▶ To do: In the records below, find each line containing the word "RPanic" and copy it.

▶ Given data:
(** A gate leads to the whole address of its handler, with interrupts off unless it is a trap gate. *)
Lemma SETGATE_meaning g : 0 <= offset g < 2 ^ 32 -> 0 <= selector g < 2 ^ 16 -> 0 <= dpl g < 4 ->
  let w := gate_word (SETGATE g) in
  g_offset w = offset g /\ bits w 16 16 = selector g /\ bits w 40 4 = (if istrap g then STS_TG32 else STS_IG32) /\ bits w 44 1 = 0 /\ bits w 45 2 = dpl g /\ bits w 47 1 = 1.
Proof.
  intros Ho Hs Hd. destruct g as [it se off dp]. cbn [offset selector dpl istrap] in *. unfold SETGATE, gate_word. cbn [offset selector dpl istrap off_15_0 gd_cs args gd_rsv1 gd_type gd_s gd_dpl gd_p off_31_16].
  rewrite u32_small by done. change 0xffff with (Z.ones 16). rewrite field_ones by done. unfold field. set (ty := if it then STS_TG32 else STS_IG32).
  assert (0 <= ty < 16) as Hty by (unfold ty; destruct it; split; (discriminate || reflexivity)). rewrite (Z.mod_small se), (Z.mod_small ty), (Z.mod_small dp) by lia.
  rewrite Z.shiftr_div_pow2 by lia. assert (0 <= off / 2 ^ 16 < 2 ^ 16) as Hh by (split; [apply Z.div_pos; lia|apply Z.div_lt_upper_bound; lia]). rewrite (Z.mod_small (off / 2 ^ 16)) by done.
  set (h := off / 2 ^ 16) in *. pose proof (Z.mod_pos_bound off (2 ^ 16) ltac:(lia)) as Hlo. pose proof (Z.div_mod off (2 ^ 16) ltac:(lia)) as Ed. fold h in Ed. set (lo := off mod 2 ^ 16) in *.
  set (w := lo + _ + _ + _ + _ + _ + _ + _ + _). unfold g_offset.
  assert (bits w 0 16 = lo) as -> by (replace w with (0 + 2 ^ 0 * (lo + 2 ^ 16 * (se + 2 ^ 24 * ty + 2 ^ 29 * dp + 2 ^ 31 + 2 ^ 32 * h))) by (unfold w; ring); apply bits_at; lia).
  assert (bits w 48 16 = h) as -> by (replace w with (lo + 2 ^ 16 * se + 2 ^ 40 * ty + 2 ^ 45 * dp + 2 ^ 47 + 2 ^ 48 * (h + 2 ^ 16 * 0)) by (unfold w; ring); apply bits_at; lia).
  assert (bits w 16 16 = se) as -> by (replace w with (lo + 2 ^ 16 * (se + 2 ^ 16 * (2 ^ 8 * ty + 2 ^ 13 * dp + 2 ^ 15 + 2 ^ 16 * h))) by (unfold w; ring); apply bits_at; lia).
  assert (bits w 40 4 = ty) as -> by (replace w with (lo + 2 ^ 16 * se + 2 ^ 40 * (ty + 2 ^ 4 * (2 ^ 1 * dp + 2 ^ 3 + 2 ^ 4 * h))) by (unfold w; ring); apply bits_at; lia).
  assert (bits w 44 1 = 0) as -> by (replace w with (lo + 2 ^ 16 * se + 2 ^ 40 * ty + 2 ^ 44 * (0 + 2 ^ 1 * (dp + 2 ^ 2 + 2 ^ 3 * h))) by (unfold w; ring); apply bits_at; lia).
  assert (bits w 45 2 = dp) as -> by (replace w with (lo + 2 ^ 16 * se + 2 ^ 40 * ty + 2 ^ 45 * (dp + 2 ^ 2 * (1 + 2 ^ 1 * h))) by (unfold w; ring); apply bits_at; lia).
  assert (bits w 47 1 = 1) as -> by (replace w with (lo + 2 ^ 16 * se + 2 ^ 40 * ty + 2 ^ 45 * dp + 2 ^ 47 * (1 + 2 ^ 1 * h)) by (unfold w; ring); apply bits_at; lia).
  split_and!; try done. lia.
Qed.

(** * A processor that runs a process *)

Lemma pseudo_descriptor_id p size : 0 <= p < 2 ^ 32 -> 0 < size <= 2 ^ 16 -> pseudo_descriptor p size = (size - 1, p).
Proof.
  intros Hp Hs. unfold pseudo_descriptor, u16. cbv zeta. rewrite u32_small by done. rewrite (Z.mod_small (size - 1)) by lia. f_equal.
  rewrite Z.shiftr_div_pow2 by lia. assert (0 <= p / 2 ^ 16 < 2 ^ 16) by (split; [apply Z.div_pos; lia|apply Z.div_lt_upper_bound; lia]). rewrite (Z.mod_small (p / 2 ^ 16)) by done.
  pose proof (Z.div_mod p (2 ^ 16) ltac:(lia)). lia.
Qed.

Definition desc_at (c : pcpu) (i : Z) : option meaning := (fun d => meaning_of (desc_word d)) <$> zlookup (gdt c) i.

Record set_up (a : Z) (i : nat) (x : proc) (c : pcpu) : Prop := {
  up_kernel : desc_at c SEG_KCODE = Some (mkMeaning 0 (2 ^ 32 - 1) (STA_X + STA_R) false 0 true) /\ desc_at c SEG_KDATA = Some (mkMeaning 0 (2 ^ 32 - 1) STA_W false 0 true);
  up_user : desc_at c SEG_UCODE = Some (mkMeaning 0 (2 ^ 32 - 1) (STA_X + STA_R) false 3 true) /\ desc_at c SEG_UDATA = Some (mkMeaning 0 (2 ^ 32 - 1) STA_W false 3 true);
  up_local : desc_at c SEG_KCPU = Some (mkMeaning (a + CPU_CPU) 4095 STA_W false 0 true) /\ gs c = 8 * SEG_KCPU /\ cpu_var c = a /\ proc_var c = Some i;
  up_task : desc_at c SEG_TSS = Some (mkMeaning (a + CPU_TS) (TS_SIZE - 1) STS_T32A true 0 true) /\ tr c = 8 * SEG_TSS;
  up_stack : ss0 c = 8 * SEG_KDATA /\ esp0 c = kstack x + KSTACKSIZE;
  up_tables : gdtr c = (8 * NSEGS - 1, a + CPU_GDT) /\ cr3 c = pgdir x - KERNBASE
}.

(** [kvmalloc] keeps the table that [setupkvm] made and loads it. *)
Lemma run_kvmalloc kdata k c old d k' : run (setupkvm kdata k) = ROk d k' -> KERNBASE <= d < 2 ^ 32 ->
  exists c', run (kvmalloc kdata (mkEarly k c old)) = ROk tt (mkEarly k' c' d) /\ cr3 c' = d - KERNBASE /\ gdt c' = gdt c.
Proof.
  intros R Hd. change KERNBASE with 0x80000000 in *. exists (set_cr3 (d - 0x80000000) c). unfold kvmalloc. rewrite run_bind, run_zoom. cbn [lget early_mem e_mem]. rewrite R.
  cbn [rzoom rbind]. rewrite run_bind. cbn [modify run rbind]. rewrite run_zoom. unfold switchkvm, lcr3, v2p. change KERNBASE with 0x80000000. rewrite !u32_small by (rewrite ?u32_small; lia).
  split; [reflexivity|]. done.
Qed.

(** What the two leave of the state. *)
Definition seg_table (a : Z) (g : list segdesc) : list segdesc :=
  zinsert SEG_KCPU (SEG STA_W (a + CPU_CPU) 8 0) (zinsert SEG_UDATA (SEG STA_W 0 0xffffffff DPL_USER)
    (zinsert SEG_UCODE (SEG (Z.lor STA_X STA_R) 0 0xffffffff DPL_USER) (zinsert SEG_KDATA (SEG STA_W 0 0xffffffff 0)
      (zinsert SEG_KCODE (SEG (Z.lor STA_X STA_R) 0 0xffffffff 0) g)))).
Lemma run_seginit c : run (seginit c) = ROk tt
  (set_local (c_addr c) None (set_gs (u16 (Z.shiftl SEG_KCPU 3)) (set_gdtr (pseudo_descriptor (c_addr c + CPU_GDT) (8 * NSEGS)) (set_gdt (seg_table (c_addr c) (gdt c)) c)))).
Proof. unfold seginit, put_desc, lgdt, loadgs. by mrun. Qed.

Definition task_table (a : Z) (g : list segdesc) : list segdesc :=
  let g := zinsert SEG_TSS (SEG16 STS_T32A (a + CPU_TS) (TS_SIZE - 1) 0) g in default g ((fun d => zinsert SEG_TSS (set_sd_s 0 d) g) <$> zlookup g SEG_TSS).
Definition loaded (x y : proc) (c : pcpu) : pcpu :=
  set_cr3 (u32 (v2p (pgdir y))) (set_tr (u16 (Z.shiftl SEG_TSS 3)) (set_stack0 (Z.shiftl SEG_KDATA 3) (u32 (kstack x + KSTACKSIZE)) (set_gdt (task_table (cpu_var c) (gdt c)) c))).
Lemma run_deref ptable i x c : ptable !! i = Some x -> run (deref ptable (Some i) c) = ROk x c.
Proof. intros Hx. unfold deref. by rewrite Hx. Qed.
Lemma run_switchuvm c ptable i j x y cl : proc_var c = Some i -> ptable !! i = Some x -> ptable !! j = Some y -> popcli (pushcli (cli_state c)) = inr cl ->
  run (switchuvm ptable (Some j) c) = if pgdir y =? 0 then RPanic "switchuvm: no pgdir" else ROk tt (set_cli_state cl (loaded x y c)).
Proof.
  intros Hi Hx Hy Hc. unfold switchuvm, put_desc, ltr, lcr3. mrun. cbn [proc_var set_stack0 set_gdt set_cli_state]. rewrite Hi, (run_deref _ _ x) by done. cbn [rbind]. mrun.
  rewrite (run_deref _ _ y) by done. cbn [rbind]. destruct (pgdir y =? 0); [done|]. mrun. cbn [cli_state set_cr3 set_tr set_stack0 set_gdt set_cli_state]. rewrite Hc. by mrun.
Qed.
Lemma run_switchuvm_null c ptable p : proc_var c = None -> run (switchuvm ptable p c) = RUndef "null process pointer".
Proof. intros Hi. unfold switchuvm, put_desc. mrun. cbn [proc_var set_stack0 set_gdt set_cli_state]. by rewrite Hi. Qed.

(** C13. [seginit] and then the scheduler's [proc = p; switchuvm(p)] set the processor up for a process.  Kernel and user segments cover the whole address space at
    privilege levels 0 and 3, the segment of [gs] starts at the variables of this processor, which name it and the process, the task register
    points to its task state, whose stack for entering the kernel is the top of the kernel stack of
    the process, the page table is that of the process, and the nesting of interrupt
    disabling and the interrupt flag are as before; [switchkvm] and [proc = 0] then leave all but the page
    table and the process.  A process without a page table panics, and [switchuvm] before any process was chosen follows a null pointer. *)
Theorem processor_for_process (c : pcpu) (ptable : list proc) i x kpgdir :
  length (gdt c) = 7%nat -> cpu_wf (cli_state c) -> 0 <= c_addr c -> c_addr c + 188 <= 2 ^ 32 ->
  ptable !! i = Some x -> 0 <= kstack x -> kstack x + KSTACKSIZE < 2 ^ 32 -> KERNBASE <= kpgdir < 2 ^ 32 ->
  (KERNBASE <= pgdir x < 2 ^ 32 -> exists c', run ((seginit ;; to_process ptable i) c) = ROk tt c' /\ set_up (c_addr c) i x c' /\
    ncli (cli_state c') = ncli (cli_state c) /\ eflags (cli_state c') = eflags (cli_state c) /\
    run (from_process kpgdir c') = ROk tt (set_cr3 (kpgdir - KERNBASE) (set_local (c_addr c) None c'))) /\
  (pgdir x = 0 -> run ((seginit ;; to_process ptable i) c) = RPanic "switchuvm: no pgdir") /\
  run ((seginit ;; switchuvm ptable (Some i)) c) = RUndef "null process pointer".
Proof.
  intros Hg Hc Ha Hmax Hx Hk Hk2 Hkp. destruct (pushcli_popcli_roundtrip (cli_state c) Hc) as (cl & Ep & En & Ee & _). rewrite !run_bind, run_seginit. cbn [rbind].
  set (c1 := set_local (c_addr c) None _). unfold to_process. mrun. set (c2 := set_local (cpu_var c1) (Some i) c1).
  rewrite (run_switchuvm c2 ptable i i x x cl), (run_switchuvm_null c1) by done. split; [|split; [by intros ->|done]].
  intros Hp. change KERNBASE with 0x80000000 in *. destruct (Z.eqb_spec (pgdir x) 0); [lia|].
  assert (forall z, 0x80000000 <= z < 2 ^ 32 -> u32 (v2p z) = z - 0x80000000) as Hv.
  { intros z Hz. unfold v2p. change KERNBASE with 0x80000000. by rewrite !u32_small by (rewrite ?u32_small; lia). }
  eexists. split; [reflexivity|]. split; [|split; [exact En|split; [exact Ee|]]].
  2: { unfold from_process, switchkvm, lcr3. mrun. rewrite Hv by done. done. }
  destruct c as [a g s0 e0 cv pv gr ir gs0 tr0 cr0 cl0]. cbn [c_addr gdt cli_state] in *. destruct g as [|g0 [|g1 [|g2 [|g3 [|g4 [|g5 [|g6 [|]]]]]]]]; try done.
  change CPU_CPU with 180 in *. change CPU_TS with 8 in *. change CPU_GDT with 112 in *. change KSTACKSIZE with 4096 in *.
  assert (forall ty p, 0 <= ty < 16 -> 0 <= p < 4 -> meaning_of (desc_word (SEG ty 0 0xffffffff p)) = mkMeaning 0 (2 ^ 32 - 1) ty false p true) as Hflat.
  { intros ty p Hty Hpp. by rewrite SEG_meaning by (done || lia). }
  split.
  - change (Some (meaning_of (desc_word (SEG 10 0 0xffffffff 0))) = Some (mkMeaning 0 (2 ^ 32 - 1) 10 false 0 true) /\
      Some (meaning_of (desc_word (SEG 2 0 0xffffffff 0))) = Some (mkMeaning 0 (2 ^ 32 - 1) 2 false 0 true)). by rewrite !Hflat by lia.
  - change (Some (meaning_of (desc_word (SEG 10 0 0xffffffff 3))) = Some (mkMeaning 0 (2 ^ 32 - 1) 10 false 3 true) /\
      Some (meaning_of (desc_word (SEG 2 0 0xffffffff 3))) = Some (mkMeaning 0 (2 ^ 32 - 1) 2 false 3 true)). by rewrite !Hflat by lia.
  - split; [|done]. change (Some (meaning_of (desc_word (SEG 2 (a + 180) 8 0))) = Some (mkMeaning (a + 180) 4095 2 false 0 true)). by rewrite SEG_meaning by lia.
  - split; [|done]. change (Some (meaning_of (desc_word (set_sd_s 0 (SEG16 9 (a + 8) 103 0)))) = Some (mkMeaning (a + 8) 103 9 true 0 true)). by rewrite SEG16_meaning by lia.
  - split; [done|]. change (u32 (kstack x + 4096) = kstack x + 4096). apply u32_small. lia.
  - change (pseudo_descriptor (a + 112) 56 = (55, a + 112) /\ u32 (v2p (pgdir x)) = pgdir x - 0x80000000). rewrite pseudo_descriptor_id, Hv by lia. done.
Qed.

▶ Your response:
  run (switchuvm ptable (Some j) c) = if pgdir y =? 0 then RPanic "switchuvm: no pgdir" else ROk tt (set_cli_state cl (loaded x y c)).
  (pgdir x = 0 -> run ((seginit ;; to_process ptable i) c) = RPanic "switchuvm: no pgdir") /\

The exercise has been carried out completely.